**What this task involves**. Beginning with the line below that contains "Definition slice (s" and ending with the line that contains "Definition strip_mllp_framing (byte_stream", copy every line exactly. Copy nothing else.

----- Records supplied -----

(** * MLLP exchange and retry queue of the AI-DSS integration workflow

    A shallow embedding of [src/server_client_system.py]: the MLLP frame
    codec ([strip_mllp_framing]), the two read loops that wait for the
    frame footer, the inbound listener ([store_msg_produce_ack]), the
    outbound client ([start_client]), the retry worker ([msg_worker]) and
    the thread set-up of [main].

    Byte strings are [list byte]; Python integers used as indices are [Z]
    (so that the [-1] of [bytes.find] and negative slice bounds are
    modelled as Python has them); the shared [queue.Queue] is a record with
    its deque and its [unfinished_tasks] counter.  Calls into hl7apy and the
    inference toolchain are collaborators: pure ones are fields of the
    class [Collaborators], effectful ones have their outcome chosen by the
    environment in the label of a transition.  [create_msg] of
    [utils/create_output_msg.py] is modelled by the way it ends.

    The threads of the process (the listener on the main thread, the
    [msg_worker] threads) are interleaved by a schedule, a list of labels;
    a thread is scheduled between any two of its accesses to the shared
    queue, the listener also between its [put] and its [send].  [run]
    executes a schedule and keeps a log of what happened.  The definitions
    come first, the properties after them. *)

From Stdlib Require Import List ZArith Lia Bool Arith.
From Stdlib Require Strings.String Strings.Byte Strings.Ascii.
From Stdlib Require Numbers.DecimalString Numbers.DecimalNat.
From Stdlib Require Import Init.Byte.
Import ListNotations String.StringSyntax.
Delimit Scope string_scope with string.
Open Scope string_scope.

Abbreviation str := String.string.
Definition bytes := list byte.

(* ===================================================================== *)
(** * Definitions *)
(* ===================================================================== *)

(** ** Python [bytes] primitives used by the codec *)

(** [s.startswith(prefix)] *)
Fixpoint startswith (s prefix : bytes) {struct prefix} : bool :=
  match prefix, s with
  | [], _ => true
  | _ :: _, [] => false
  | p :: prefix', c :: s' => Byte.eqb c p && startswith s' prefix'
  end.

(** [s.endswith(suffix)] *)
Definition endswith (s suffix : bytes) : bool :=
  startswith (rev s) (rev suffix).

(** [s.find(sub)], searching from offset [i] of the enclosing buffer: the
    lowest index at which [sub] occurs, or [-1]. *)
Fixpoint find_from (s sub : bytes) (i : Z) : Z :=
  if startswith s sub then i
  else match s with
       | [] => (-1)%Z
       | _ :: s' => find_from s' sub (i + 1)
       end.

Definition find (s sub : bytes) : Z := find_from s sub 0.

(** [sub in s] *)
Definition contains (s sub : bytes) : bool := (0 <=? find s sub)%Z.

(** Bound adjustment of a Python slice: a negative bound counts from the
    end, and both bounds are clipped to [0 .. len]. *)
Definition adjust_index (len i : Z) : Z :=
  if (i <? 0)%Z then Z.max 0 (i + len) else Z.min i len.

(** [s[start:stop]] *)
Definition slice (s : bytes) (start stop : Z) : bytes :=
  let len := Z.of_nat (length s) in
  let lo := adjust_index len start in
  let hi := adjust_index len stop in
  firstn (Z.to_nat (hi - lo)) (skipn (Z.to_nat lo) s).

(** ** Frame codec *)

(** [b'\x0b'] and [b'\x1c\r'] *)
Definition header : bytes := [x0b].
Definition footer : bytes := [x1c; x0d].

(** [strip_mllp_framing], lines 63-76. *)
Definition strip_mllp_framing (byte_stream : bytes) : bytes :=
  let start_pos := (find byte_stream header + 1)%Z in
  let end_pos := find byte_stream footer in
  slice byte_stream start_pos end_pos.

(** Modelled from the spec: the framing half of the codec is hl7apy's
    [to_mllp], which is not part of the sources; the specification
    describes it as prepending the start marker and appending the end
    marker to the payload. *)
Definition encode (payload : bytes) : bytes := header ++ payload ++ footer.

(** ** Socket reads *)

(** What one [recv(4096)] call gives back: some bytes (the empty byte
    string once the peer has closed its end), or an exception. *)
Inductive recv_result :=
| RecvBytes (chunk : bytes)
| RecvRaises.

-----

**Result of this task**.
Definition slice (s : bytes) (start stop : Z) : bytes :=
  let len := Z.of_nat (length s) in
  let lo := adjust_index len start in
  let hi := adjust_index len stop in
  firstn (Z.to_nat (hi - lo)) (skipn (Z.to_nat lo) s).

(** ** Frame codec *)

(** [b'\x0b'] and [b'\x1c\r'] *)
Definition header : bytes := [x0b].
Definition footer : bytes := [x1c; x0d].

(** [strip_mllp_framing], lines 63-76. *)
Definition strip_mllp_framing (byte_stream : bytes) : bytes :=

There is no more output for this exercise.